Liron's 2017 Top Five Books
Updated: Jan 7, 2020
The following were my favorite books for 2017 and I hope you will enjoy them too.
Billion Dollar Lessons, Paul B. Carroll & Chunka Mui
The book provides a very helpful account of the history of business failures and what can be learned from them.
Before starting to read it, I suspected it might be just be an archetypical example of what hindsight bias is. I was happy to see that my concerns were unfounded.
If you are a business executive, director or investor, wait no longer and read the book, it might just save you a lot of money!
A Man for All Markets: From Las Vegas to Wall Street, How I Beat the Dealer and the Market, Edward O. Thorp
A fantastic story, shared with me by a partner, about a curious mathematician who broke the casino by devising a card counting computer and a device that calculates where would a roulette ball falls.
Then, he turned his attention to the stock market and found arbitrage opportunities (some of which we called Special Situations).
Ed is a fascinating, original thinker that would be beneficial for all to know.
Extraordinary Popular Delusions and the Madness of Crowds, Charles Mackay
Originally published in England in 1841 the book details how humans throughout history fell time and time again into delusional state of mind.
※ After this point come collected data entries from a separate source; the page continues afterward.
(* ===== verification/FdCode.v ===== *)
(** * The code of the fd replacer

    The machine code of [src/replacer/fd_replacer.rs], run in a process,
    performs for every case of its table the system calls that reopen the
    descriptor: a refinement of [reopen_all], which says so without
    registers and memory. *)

From S2P Require Import Prelude Path Float Types Asm External Ptrace Mount Replacer Tables.

#[local] Open Scope Z_scope.

Section spec.
Context `{K : Kernel}.

(** ** The specification

    F_GETFL is 3, SEEK_CUR 1 and SEEK_SET 0. *)
Definition reopen (fd : Z) (path : list Z) (k : kstate) : kstate :=
  let '(flags, k) := kdo (UFcntl fd 3 0) k in
  let '(new_fd, k) := kdo (UOpen path flags 0) k in
  let '(offset, k) := kdo (ULseek fd 0 1) k in
  let '(_, k) := kdo (ULseek new_fd offset 0) k in
  let '(_, k) := kdo (UDup2 new_fd fd) k in
  let '(_, k) := kdo (UClose new_fd) k in
  k.

Definition reopen_all (cases : list (Z * string)) (k : kstate) : kstate :=
  fold_left (λ k c, reopen c.1 (bytes_of c.2) k) cases k.

End spec.

Section code.
Context `{K : Kernel, KL : !KernelLaws K}.
Variables (base : Z) (table paths : list Z).

Abbreviation data := (replacer_data table paths).
Abbreviation run := (run base data Fd.code).

Hypothesis Hbase : 0 ≤ base.
Hypothesis Hsize : base + Z.of_nat (length (data_bytes data)) < 2 ^ 64.

Lemma addr_ok o disp : 0 ≤ o → 0 ≤ disp → o + disp ≤ Z.of_nat (length table) →
  as_u64 (base + o + disp) = base + o + disp.
Proof.
  intros. pose proof (length_data table paths). apply uwrap_id. unfold in_u. lia.
Qed.

(** One round of the loop, from its first label to its last. *)
Lemma fd_round f b k o fd off path :
  f R14 = base → f R15 = o → 0 ≤ o → o + 16 ≤ Z.of_nat (length table) →
  0 ≤ off → paths_addr base table + off < 2 ^ 64 →
  load64 (k_mem k) (base + o + 0) = Some fd → load64 (k_mem k) (base + o + 8) = Some off →
  load_cstr PATH_MAX (k_mem k) (paths_addr base table + off) = Some path →
  ∃ f' b', run 31 (mkCpu f b 3 k) = Running (mkCpu f' b' 34 (reopen fd path k)) ∧
    f' R14 = base ∧ f' R15 = o + 16 ∧ k_mem (reopen fd path k) = k_mem k.
Proof.
  intros H14 H15 Ho Hlen Hoff Hp Hfd Hpo Hpath.
  assert (∀ disp, 0 ≤ disp ≤ 8 → as_u64 (f R14 + f R15 + disp) = base + o + disp) as Haddr.
  { intros. rewrite H14, H15. apply addr_ok; lia. }
  assert (as_u64 (paths_addr base table + off) = paths_addr base table + off) as Hpa.
  { apply uwrap_id. unfold in_u, paths_addr, length_addr in *. lia. }
  unfold reopen.
  destruct (kdo (UFcntl fd 3 0) k) as [flags k1] eqn:E1.
  destruct (kdo (UOpen path flags 0) k1) as [nfd k2] eqn:E2.
  destruct (kdo (ULseek fd 0 1) k2) as [o3 k3] eqn:E3.
  destruct (kdo (ULseek nfd o3 0) k3) as [r4 k4] eqn:E4.
  destruct (kdo (UDup2 nfd fd) k4) as [r5 k5] eqn:E5.
  destruct (kdo (UClose nfd) k5) as [r6 k6] eqn:E6.
  pose proof (kdo_memory _ _ _ _ E1 eq_refl) as M1. pose proof (kdo_memory _ _ _ _ E2 eq_refl) as M2.
  pose proof (kdo_memory _ _ _ _ E3 eq_refl) as M3. pose proof (kdo_memory _ _ _ _ E4 eq_refl) as M4.
  pose proof (kdo_memory _ _ _ _ E5 eq_refl) as M5. pose proof (kdo_memory _ _ _ _ E6 eq_refl) as M6.
  rewrite M1 in M2. rewrite M2 in M3. rewrite M3 in M4. rewrite M4 in M5. rewrite M5 in M6.
  destruct (data_labels base table paths) as (_ & _ & Hlab).
  pose proof Hpo as Hpo1. rewrite <- M1 in Hpo1. pose proof Hfd as Hfd2. rewrite <- M2 in Hfd2.
  pose proof Hfd as Hfd4. rewrite <- M4 in Hfd4.
  eexists _, _. split.
  - asm_label.
    asm_step. asm_load ltac:(apply Haddr; lia) Hfd. asm_step. asm_step. asm_call E1. asm_step.
    asm_step. asm_lea Hlab. asm_load ltac:(apply Haddr; lia) Hpo1. rewrite Hpa. asm_step.
    asm_call E2.
    { unfold decode. reg_cbn. by rewrite M1, Hpath. }
    asm_step. asm_step. asm_load ltac:(apply Haddr; lia) Hfd2. asm_step. asm_step. asm_call E3.
    asm_step. asm_step. asm_step. asm_step. asm_call E4.
    asm_step. asm_step. asm_load ltac:(apply Haddr; lia) Hfd4. asm_call E5.
    asm_step. asm_step. asm_call E6. asm_step. reflexivity.
  - reg_cbn. split_and!; [done| |done]. rewrite H15. apply uwrap_id. unfold in_u.
    pose proof (length_data table paths). lia.
Qed.

(** What the table says of the cases from address [a] on. *)
Fixpoint fd_ready (m : gmap Z Z) (a : Z) (l : list (Z * string)) : Prop :=
  match l with
  | [] => True
  | (fd, path) :: l => ∃ off, 0 ≤ off ∧ paths_addr base table + off < 2 ^ 64 ∧
      load64 m (a + 0) = Some fd ∧ load64 m (a + 8) = Some off ∧
      load_cstr PATH_MAX m (paths_addr base table + off) = Some (bytes_of path) ∧
      fd_ready m (a + 16) l
  end.

Lemma fd_loop f b k o l :
  f R14 = base → f R15 = o → 0 ≤ o → o + 16 * Z.of_nat (length l) = Z.of_nat (length table) →
  load64 (k_mem k) (length_addr base table) = Some (Z.of_nat (length table)) →
  fd_ready (k_mem k) (base + o) l →
  ∃ c', run (35 * length l + 5) (mkCpu f b 34 k) = Trapped c' ∧ ks c' = reopen_all l k.
Proof.
  revert f b k o. induction l as [|[fd path] l IH]; intros f b k o H14 H15 Ho Hlen Hl Hr.
  - exists (mkCpu (set_reg R13 (Z.of_nat (length table)) f) false 38 k). split; [|done].
    change (35 * length (@nil (Z * string)) + 5)%nat with (4 + 1)%nat.
    erewrite run_app; [by apply loop_end|]. rewrite loop_test, H15 by done. simpl in Hlen.
    by destruct (Z.ltb_spec o (Z.of_nat (length table))); [lia|].
  - cbn [length] in *. replace (35 * S (length l) + 5)%nat with (4 + (31 + (35 * length l + 5)))%nat by lia.
    erewrite run_app; [|rewrite loop_test, H15 by done;
      destruct (Z.ltb_spec o (Z.of_nat (length table))); [reflexivity|lia]].
    destruct Hr as (off & Hoff & Hp & Hfd & Hpo & Hpath & Hr).
    destruct (fd_round (set_reg R13 (Z.of_nat (length table)) f) true k o fd off (bytes_of path))
      as (f' & b' & Hrun & H14' & H15' & Hm); try done; [lia|].
    erewrite run_app by exact Hrun. apply (IH f' b' _ (o + 16)); try done; try lia.
    + by rewrite Hm.
    + rewrite Hm. by replace (base + (o + 16)) with (base + o + 16) by lia.
Qed.

End code.

(** The table of a list of descriptors and paths. *)
Definition fd_entries (l : list (Z * string)) : list ((Z → Fd.ReplaceCase) * string) :=
  (λ c, (Fd.mkCase c.1, c.2)) <$> l.

Definition fd_table (l : list (Z * string)) : list Z :=
  concat (Fd.raw <$> b_cases (from_iter (fd_entries l))).

Definition fd_paths (l : list (Z * string)) : list Z :=
  cursor_read_all (b_paths (from_iter (fd_entries l))).

(** The cases that are in the table. *)
Definition utf8_cases (l : list (Z * string)) : list (Z * string) := List.filter (λ c, is_utf8 c.2) l.

Lemma valid_fd_entries l : valid (fd_entries l) = fd_entries (utf8_cases l).
Proof.
  unfold valid, fd_entries, utf8_cases. induction l as [|[fd path] l IH]; [done|].
  rewrite fmap_cons. cbn [List.filter snd]. rewrite IH. by destruct (is_utf8 path).
Qed.

Definition case_ok (c : Z * string) : Prop := in_u 64 c.1 ∧ path_ok c.2.

Lemma length_fd_raw c : length (Fd.raw c) = 16%nat.
Proof. unfold Fd.raw. by rewrite length_app, !length_le_bytes. Qed.

(** A table in memory is ready for the code. *)
Lemma table_fd_ready base table m a pos l :
  Forall case_ok l → 0 ≤ pos →
  paths_addr base table + pos + Z.of_nat (length (all_paths (fd_entries l))) < 2 ^ 64 →
  0 ≤ paths_addr base table →
  bytes_at m a (concat (Fd.raw <$> layout pos (fd_entries l))) →
  bytes_at m (paths_addr base table + pos) (all_paths (fd_entries l)) →
  fd_ready base table m a l.
Proof.
  intros Hok. revert pos a. induction Hok as [|[fd path] l [Hfd Hpath] Hok IH];
    intros pos a Hpos Hb Hnp Ht Hp; [done|].
  unfold all_paths in *. cbn [fd_entries fmap list_fmap concat layout snd fst] in *.
  fold (fd_entries l) in *.
  apply bytes_at_app in Ht as [Ht1 Ht]. rewrite length_fd_raw in Ht.
  apply bytes_at_app in Ht1 as [Hf1 Hf2]. rewrite length_le_bytes in Hf2.
  apply bytes_at_app in Hp as [Hp1 Hp]. rewrite length_app in Hb. cbn [fd_ready].
  assert (0 < length (path_bytes path))%nat by (unfold path_bytes; rewrite length_app; simpl; lia).
  exists pos. split_and!; [done|lia| | | |].
  - rewrite Z.add_0_r. by apply bytes_at_load64.
  - apply bytes_at_load64; [lia|done].
  - by apply path_in_memory.
  - apply (IH (pos + Z.of_nat (length (path_bytes path)))); [lia|lia|done|done|].
    by rewrite Z.add_assoc.
Qed.

(** The whole run, for the theorems that follow. *)
Lemma fd_code_run `{K : Kernel, KL : !KernelLaws K} base l f b k :
  Forall case_ok l → 0 ≤ base →
  base + Z.of_nat (length (data_bytes (replacer_data (fd_table l) (fd_paths l)))) < 2 ^ 64 →
  bytes_at (k_mem k) base (data_bytes (replacer_data (fd_table l) (fd_paths l))) →
  ∃ c', run base (replacer_data (fd_table l) (fd_paths l)) Fd.code (8 + 35 * length l)
          (mkCpu f b 0 k) = Trapped c' ∧
    ks c' = reopen_all (utf8_cases l) k.
Proof.
  intros Hok Hb Hsize Hat. set (l' := utf8_cases l). set (table := fd_table l) in *.
  set (paths := fd_paths l) in *.
  destruct (from_iter_spec (fd_entries l)) as [Hcs Hps]. rewrite valid_fd_entries in Hcs, Hps.
  fold l' in Hcs, Hps.
  assert (length table = 16 * length l')%nat as Hlen.
  { unfold table, fd_table. rewrite Hcs. clear. generalize 0. induction l' as [|[fd p] l' IH]; intros pos; [done|].
    cbn [fd_entries fmap list_fmap layout concat length fst snd]. rewrite length_app, length_fd_raw.
    fold (fd_entries l'). rewrite IH. lia. }
  assert (length l' ≤ length l)%nat as Hle by apply List.filter_length_le.
  assert (Forall case_ok l') as Hok'.
  { apply Forall_forall. intros c Hc%list_elem_of_In. apply List.filter_In in Hc as [Hc _].
    rewrite Forall_forall in Hok. by apply Hok, list_elem_of_In. }
  rewrite length_data in Hsize. apply data_parts in Hat as (Ht & Hl & Hp).
  destruct (data_labels base table paths) as (Hlab & _ & _).
  destruct (fd_loop base table paths Hb ltac:(rewrite length_data; lia)
    (set_reg R14 base (set_reg R15 (Z.lxor (f R15) (f R15)) f)) false k 0 l') as (c' & Hrun & Hks);
    [done|reg_cbn; apply Z.lxor_nilpotent|lia|lia| | |].
  - apply bytes_at_load64; [lia|done].
  - rewrite Z.add_0_r. unfold paths, fd_paths, cursor_read_all in *. simpl in Hp, Hsize.
    rewrite drop_0, Hps in *. unfold paths_addr, length_addr in *.
    apply (table_fd_ready base table _ base 0 l'); [done|lia|unfold paths_addr, length_addr; lia|
      unfold paths_addr, length_addr; lia| |].
    + unfold table, fd_table in Ht. by rewrite Hcs in Ht.
    + unfold paths_addr, length_addr. by rewrite Z.add_0_r.
  - exists c'. split; [|done].
    replace (8 + 35 * length l)%nat with (3 + ((35 * length l' + 5) + (35 * (length l - length l'))))%nat by lia.
    asm_step. asm_lea Hlab. asm_step. by apply run_trapped.
Qed.

(** C3: the injected code does what it is for. Once the data of the fd
    replacer lies in the memory of a process, at [base], and the process
    is started on the code, it runs to its final [int3] within a number
    of steps proportional to the table, and has then performed exactly
    the calls of [reopen_all]: for every descriptor of the table, in
    order, it has opened the new path with the old flags, moved the new
    file to the old offset, and put it in place of the descriptor. *)
Theorem fd_code_refines_reopen `{K : Kernel, KL : !KernelLaws K} base l f b k :
  Forall case_ok l → 0 ≤ base →
  base + Z.of_nat (length (data_bytes (replacer_data (fd_table l) (fd_paths l)))) < 2 ^ 64 →
  bytes_at (k_mem k) base (data_bytes (replacer_data (fd_table l) (fd_paths l))) →
  ∃ c', run base (replacer_data (fd_table l) (fd_paths l)) Fd.code (8 + 35 * length l)
          (mkCpu f b 0 k) = Trapped c' ∧
    ks c' = reopen_all (utf8_cases l) k.
Proof. apply fd_code_run. Qed.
It is far from an easy read and probably contains too many examples, but I found it educational.
Alexander Hamilton, Ron Chernow
Hamilton grew in the West Indies to a poor single mom and the book tells his amazing climb from this humble beginning to the top of the United State political, military and social circles.
The famous Broadway play is based on this book.
The Wright Brothers, David McCullough
The story of Wilbur and Orville from Dayton, Ohio is the story of human curiosity and the pursue of dreams, as impossible as they may seem. By plowing their bicycle shop profits into the flight experiments, they put in every second they could spare into their dream, until they achieved their worthy goal.
They never ceased to believe, even in the face of academia professors “proving” that it is physically impossible to fly in a device heavier than air.